A Seem-y Review

In today’s Washington Post Book World Jeffrey Rosen reviews a new biography of Earl Warren by Jim Newton, a Los Angeles Times reporter and editor. Newton argues, according to Rosen,

that Warren was indeed among the greatest chiefs in history precisely because there was little divergence between his politics and his jurisprudence.

Newton’s point, endorsed by Rosen, is that it is necessary to be a good consensus-building politician in order to be an effective chief justice. That’s fine as far as it goes, but the analysis underlying this observation, if any, quickly turns seemy, as indicated by the following paragraph (emphasis added):

Warren wrote some of the most famous passages in Brown in his own hand. But for much of his tenure, he delegated most of the writing to his clerks, giving them broad guidance about his vision of fairness and justice and not fussing about the technical details. This emotionalism sometimes made his jurisprudence seem unprincipled, despite his purported devotion to principle.

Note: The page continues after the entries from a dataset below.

(** * SonicTag: the DeepSeal watermarking core, its FEC and its stream adapter

    A shallow embedding of [src/sonictag/fec.py], [src/sonictag/deepseal.py]
    and [src/sonictag/realtime.py].

    - Python integers are [Z]; numpy integer arrays are [list Z].
    - Audio samples are floating-point numbers.  Their arithmetic is kept
      abstract: the numpy/scipy kernels the source calls are the fields of
      the class [Kernel], constrained only by the laws of [KernelLaws]
      (shapes of results, ranges of random integers).
    - Exceptions are the [Raise] branch of [result]. *)

From Stdlib Require Import ZArith List Lia String Ascii.
From stdpp Require Import base option list gmap sorting.

Local Open Scope Z_scope.

(** ** Exceptions *)

Inductive exn : Set :=
| InvalidId            (* ValueError: Watermark ID exceeds 28 bits capacity *)
| HostTooShort         (* ValueError: Audio file is too short *)
| MalformedFecLength   (* ValueError: length must be a multiple of 4 / 7 *)
| OverflowError        (* int.to_bytes on a negative or too large integer *)
| ZeroDivisionError    (* float division by zero *)
| NegativeDimensions   (* numpy: negative dimensions are not allowed *)
| EmptyConcatenate     (* numpy: need at least one array to concatenate *)
| ShapeMismatch        (* numpy: operands could not be broadcast together *)
| IndexError           (* numpy: index out of bounds *)
| EmptySequence        (* numpy: argmax of an empty sequence *)
| FilterDesignError    (* scipy: critical frequencies must be 0 < Wn < 1 *)
| SeedOutOfRange.      (* numpy: Seed must be between 0 and 2**32 - 1 *)

Inductive result (A : Type) : Type :=
| Return (a : A)
| Raise (e : exn).
Arguments Return {A} a.
Arguments Raise {A} e.

#[global] Instance result_ret : MRet result := @Return.
#[global] Instance result_bind : MBind result :=
  λ A B f r, match r with Return a => f a | Raise e => Raise e end.
#[global] Instance result_fmap : FMap result :=
  λ A B f r, match r with Return a => Return (f a) | Raise e => Raise e end.

Definition is_Return {A} (r : result A) : Prop := ∃ a, r = Return a.

(** ** fec.py *)

Module FEC.

(** [FEC.crc8]: polynomial 0x07, one byte at a time, eight shifts per byte. *)
Definition crc8_step (crc : Z) : Z :=
  Z.land
    (if Z.eqb (Z.land crc 0x80) 0
     then Z.shiftl crc 1
     else Z.lxor (Z.shiftl crc 1) 0x07)
    0xFF.

Definition crc8 (data_bytes : list Z) : Z :=
  fold_left (λ crc b, Nat.iter 8 crc8_step (Z.lxor crc b)) data_bytes 0.

(** [SystematicFEC.__init__]: the generator and parity-check matrices. *)
Definition G : list (list Z) :=
  [ [1; 0; 0; 0; 1; 1; 0];
    [0; 1; 0; 0; 1; 0; 1];
    [0; 0; 1; 0; 0; 1; 1];
    [0; 0; 0; 1; 1; 1; 1] ].

Definition H : list (list Z) :=
  [ [1; 1; 0; 1; 1; 0; 0];
    [1; 0; 1; 1; 0; 1; 0];
    [0; 1; 1; 1; 0; 0; 1] ].

(** [np.dot] on two vectors, on a vector and a matrix, on a matrix and a
    vector. *)
Definition dot (u v : list Z) : Z := foldr Z.add 0 (zip_with Z.mul u v).

Definition column (j : nat) (M : list (list Z)) : list Z :=
  map (λ row, nth j row 0) M.

Definition vec_mat (v : list Z) (M : list (list Z)) : list Z :=
  map (λ j, dot v (column j M)) (seq 0 7).

Definition mat_vec (M : list (list Z)) (v : list Z) : list Z :=
  map (λ row, dot row v) M.

(** [np.concatenate] refuses an empty list of arrays. *)
Definition np_concatenate {A} (arrays : list (list A)) : result (list A) :=
  match arrays with
  | [] => Raise EmptyConcatenate
  | _ => Return (concat arrays)
  end.

(** One turn of the loop of [encode_hamming]. *)
Definition encode_nibble (bits : list Z) (i : nat) : list Z :=
  let nibble := take 4 (drop (i * 4) bits) in
  map (λ x, x mod 2) (vec_mat nibble G).

Definition encode_hamming (bits : list Z) : result (list Z) :=
  if negb (length bits mod 4 =? 0)%nat then Raise MalformedFecLength
  else
    let n_nibbles := (length bits / 4)%nat in
    np_concatenate (map (encode_nibble bits) (seq 0 n_nibbles)).

(** The dictionary [syndrome_map] of [SystematicFEC.decode_hamming]. *)
Definition syndrome_map : gmap Z nat :=
  list_to_map
    [ (3, 0%nat); (5, 1%nat); (6, 2%nat); (7, 3%nat);
      (1, 4%nat); (2, 5%nat); (4, 6%nat) ].

(** One turn of the loop of [SystematicFEC.decode_hamming]: the syndrome of
    the block, the flip of the bit the dictionary names, the first four
    bits.  The block has seven bits, so the dictionary's index is in range. *)
Definition syndrome (block : list Z) : Z :=
  let syndrome_vec := map (λ x, x mod 2) (mat_vec H block) in
  nth 0 syndrome_vec 0 + nth 1 syndrome_vec 0 * 2 + nth 2 syndrome_vec 0 * 4.

Definition correct_block (block : list Z) : list Z :=
  let val := syndrome block in
  if 0 <? val then
    match syndrome_map !! val with
    | Some idx => <[idx := 1 - nth idx block 0]> block
    | None => block
    end
  else block.

Definition decode_block (bits : list Z) (i : nat) : list Z :=
  let block := take 7 (drop (i * 7) bits) in
  take 4 (correct_block block).

Definition decode_hamming (bits : list Z) : result (list Z) :=
  if negb (length bits mod 7 =? 0)%nat then Raise MalformedFecLength
  else
    let n_blocks := (length bits / 7)%nat in
    np_concatenate (map (decode_block bits) (seq 0 n_blocks)).

(** The table of the specification, as a dictionary. *)
Definition spec_syndrome_table : gmap Z nat :=
  list_to_map
    [ (1, 4%nat); (2, 5%nat); (3, 0%nat); (4, 6%nat);
      (5, 1%nat); (6, 2%nat); (7, 3%nat) ].

(** Bit [j] of a block inverted. *)
Definition flip_bit (j : nat) (block : list Z) : list Z :=
  <[j := 1 - nth j block 0]> block.

Definition is_bit (b : Z) : Prop := b = 0 ∨ b = 1.

End FEC.

(** ** Python integers and bytes *)

Module PyInt.

(** [int.from_bytes(bs, 'big')], and the bytes [int.to_bytes(width, 'big')]
    gives for an integer that fits. *)
Definition from_bytes_big (bs : list Z) : Z :=
  fold_left (λ acc b, acc * 256 + b) bs 0.

Definition bytes_big (width : nat) (v : Z) : list Z :=
  map (λ i, Z.land (Z.shiftr v (8 * Z.of_nat i)) 0xFF) (rev (seq 0 width)).

End PyInt.

(** ** hashlib.sha256 *)

(** Modelled from the spec: [hashlib.sha256] belongs to Python's standard
    library, not to the repository.  The specification names the function
    SHA-256; this is the algorithm of FIPS 180-4 on lists of bytes. *)
Module SHA256.

Definition wrap (x : Z) : Z := x mod 2 ^ 32.
Definition add32 (x y : Z) : Z := wrap (x + y).
Definition rotr (n x : Z) : Z :=
  Z.lor (Z.shiftr x n) (wrap (Z.shiftl x (32 - n))).
Definition not32 (x : Z) : Z := Z.lxor x 0xFFFFFFFF.

Definition Ch (x y z : Z) : Z := Z.lxor (Z.land x y) (Z.land (not32 x) z).
Definition Maj (x y z : Z) : Z :=
  Z.lxor (Z.lxor (Z.land x y) (Z.land x z)) (Z.land y z).
Definition Sigma0 (x : Z) : Z := Z.lxor (Z.lxor (rotr 2 x) (rotr 13 x)) (rotr 22 x).
Definition Sigma1 (x : Z) : Z := Z.lxor (Z.lxor (rotr 6 x) (rotr 11 x)) (rotr 25 x).
Definition sigma0 (x : Z) : Z := Z.lxor (Z.lxor (rotr 7 x) (rotr 18 x)) (Z.shiftr x 3).
Definition sigma1 (x : Z) : Z := Z.lxor (Z.lxor (rotr 17 x) (rotr 19 x)) (Z.shiftr x 10).

(** The constants of FIPS 180-4: the first 32 bits of the fractional parts
    of the cube roots of the first 64 primes, and of the square roots of
    the first 8 primes.  They are computed here, not tabulated. *)
Definition is_prime (n : Z) : bool :=
  forallb (λ d, negb (n mod d =? 0))
    (map Z.of_nat (seq 2 (Z.to_nat n - 2))).

Definition primes : list Z :=
  List.filter is_prime (map Z.of_nat (seq 2 310)).

(** The largest [r] below 2^36 with [r ^ k <= n], bit by bit. *)
Definition int_root (k n : Z) : Z :=
  fold_left
    (λ r bit, if (r + 2 ^ bit) ^ k <=? n then r + 2 ^ bit else r)
    (map Z.of_nat (rev (seq 0 36))) 0.

Definition frac_root (k p : Z) : Z :=
  wrap (int_root k (p * 2 ^ (32 * k))).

Warren’s draft opinion in the case requiring police to read suspects their Miranda rights, Newton acknowledges, seemed “nearly as much the work of a governor as that of a justice.” And Warren opposed the burning of draft cards in 1968 but supported students’ right to curse the draft in 1969, apparently because his nemesis, Nixon, had won the 1968 presidential election and Warren had turned against the war. At times, his tendency to view all legal issues in personal and human terms seemed jarringly political.

Do Newton and Rosen think Warren’s legal positions were unprincipled or only that they seemed to be?

You’d think this would be an easy call since one central characteristic of a principled approach to judicial decisionmaking is that it causes judges on occasion to issue opinions that conflict with their political preferences.

Or maybe that only seems to be the case.

Say What? (1)

  1. Chauncey December 18, 2006 at 12:08 am | | Reply

    to me, “there was little divergence between his politics and his jurisprudence” sounds like “he decided cases based on his politics” which means “he was an activist.”